What to produce:
Your task is to copy the lines of the data below from the line holding "else if (n =? 13)%N" through the line holding "(hex_digit (n /", inclusive, exactly and with nothing added.

Data records:
────────────────────

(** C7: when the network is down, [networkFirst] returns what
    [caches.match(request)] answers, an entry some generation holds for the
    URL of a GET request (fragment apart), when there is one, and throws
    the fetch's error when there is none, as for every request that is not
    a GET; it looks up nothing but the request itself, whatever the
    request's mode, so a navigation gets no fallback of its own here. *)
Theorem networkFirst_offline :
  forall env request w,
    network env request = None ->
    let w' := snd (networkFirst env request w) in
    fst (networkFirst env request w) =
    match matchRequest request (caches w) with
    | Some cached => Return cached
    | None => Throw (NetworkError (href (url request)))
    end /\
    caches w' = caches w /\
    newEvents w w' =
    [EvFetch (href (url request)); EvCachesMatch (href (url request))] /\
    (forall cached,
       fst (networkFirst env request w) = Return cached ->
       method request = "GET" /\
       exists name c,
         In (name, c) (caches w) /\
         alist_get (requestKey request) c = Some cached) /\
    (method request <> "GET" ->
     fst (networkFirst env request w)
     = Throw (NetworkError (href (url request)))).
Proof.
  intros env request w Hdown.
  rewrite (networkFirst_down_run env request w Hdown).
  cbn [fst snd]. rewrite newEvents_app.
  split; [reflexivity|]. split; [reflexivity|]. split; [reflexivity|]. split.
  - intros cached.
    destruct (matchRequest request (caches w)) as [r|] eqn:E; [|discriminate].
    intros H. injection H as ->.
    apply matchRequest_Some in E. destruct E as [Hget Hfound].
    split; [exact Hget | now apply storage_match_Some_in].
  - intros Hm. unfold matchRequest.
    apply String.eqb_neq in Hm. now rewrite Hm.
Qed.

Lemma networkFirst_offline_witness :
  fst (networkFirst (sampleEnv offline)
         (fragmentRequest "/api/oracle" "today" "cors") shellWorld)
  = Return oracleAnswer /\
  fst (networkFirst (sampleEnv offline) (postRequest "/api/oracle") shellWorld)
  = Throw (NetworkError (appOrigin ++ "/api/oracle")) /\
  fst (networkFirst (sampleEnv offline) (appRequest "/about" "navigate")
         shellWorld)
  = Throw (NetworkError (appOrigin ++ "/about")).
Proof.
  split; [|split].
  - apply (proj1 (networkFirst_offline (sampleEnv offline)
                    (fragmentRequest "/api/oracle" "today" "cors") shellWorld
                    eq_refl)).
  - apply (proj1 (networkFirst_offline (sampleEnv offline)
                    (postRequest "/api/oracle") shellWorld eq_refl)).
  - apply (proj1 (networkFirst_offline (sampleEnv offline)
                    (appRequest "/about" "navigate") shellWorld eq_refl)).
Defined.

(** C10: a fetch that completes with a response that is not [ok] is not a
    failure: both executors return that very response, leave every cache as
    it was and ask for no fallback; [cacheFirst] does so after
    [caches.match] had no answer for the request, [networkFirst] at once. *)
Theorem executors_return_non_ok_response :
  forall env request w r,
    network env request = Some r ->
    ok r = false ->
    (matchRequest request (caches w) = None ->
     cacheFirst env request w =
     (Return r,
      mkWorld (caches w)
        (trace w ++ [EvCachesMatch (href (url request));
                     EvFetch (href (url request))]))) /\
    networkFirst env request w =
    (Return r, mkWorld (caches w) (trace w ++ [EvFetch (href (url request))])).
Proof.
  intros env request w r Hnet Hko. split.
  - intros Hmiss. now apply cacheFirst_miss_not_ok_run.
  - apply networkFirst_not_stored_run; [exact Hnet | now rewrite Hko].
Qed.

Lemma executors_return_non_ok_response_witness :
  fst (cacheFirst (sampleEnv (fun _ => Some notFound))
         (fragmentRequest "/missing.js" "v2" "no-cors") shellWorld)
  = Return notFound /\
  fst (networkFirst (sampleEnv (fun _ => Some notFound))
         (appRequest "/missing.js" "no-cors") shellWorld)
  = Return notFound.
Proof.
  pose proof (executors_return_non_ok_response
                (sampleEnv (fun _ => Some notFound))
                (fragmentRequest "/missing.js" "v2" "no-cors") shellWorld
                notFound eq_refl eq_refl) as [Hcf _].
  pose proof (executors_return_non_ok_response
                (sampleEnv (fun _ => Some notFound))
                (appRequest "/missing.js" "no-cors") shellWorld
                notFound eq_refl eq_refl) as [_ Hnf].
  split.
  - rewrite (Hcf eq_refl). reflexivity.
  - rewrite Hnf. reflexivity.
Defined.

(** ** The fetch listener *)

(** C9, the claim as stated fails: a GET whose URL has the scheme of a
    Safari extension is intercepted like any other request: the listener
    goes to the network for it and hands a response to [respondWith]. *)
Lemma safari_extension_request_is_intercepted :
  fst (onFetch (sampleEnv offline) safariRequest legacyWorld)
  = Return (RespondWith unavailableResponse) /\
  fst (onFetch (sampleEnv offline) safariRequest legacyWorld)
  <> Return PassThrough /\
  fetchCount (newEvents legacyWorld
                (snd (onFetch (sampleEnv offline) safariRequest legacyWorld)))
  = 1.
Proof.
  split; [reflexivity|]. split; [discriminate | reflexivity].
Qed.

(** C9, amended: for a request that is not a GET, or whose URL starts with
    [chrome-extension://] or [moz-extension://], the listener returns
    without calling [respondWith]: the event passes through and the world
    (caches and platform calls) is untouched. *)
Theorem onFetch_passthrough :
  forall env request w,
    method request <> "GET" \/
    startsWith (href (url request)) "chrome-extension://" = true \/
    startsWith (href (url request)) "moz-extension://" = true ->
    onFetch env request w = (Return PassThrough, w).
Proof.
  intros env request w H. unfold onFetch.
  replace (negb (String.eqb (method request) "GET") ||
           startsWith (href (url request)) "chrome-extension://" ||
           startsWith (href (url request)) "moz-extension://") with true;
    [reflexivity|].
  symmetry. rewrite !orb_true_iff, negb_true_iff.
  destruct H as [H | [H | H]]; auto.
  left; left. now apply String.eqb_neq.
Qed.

────────────────────

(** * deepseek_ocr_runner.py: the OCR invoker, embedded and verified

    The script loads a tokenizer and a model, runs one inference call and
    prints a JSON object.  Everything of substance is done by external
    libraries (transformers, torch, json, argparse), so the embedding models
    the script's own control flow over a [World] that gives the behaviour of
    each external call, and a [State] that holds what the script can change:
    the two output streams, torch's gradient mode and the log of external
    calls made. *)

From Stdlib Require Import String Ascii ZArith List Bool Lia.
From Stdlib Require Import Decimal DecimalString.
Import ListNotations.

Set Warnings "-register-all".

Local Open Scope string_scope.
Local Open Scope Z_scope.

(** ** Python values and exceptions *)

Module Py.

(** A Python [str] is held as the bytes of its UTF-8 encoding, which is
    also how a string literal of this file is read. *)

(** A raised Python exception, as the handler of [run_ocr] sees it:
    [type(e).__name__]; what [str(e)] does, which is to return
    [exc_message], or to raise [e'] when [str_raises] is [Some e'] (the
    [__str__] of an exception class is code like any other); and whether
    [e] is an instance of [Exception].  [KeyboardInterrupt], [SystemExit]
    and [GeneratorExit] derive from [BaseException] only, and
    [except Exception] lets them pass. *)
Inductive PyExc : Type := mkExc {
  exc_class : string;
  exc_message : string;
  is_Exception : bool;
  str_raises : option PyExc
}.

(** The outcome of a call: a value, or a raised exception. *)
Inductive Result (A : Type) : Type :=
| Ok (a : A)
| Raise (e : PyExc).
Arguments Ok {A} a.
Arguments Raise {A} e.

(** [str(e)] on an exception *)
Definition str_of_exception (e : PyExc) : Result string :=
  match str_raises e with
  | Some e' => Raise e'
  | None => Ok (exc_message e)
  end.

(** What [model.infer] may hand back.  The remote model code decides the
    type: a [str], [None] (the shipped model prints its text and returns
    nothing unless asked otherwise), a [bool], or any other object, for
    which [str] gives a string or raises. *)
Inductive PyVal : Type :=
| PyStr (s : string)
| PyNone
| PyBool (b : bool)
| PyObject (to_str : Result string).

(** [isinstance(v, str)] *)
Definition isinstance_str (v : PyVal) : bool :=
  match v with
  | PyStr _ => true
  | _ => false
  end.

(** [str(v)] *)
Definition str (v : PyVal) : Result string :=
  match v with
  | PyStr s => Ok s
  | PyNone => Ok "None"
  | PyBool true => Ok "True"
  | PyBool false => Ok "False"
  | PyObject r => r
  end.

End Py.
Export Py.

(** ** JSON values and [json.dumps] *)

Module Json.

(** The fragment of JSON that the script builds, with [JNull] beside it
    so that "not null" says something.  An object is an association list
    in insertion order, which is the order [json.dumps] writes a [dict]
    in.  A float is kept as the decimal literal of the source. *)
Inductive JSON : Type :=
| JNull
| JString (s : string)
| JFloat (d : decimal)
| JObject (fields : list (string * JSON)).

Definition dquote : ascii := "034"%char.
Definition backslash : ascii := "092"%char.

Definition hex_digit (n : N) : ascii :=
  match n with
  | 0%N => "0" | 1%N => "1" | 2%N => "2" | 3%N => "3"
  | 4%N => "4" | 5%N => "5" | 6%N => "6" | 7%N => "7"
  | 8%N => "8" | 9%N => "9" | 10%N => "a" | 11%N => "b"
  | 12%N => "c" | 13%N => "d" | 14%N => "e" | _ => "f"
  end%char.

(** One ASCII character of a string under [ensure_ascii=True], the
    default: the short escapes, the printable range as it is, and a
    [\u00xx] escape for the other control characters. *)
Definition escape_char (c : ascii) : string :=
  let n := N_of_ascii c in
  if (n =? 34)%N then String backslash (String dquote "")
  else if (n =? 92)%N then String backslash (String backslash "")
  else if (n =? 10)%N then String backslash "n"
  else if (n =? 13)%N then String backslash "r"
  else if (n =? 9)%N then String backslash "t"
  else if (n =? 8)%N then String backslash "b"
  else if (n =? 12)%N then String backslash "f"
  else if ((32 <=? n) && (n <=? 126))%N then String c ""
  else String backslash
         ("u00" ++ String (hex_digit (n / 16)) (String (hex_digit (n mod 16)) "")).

────────────────────

Solution for this task:
  else if (n =? 13)%N then String backslash "r"
  else if (n =? 9)%N then String backslash "t"
  else if (n =? 8)%N then String backslash "b"
  else if (n =? 12)%N then String backslash "f"
  else if ((32 <=? n) && (n <=? 126))%N then String c ""
  else String backslash
         ("u00" ++ String (hex_digit (n / 16)) (String (hex_digit (n mod 16)) "")).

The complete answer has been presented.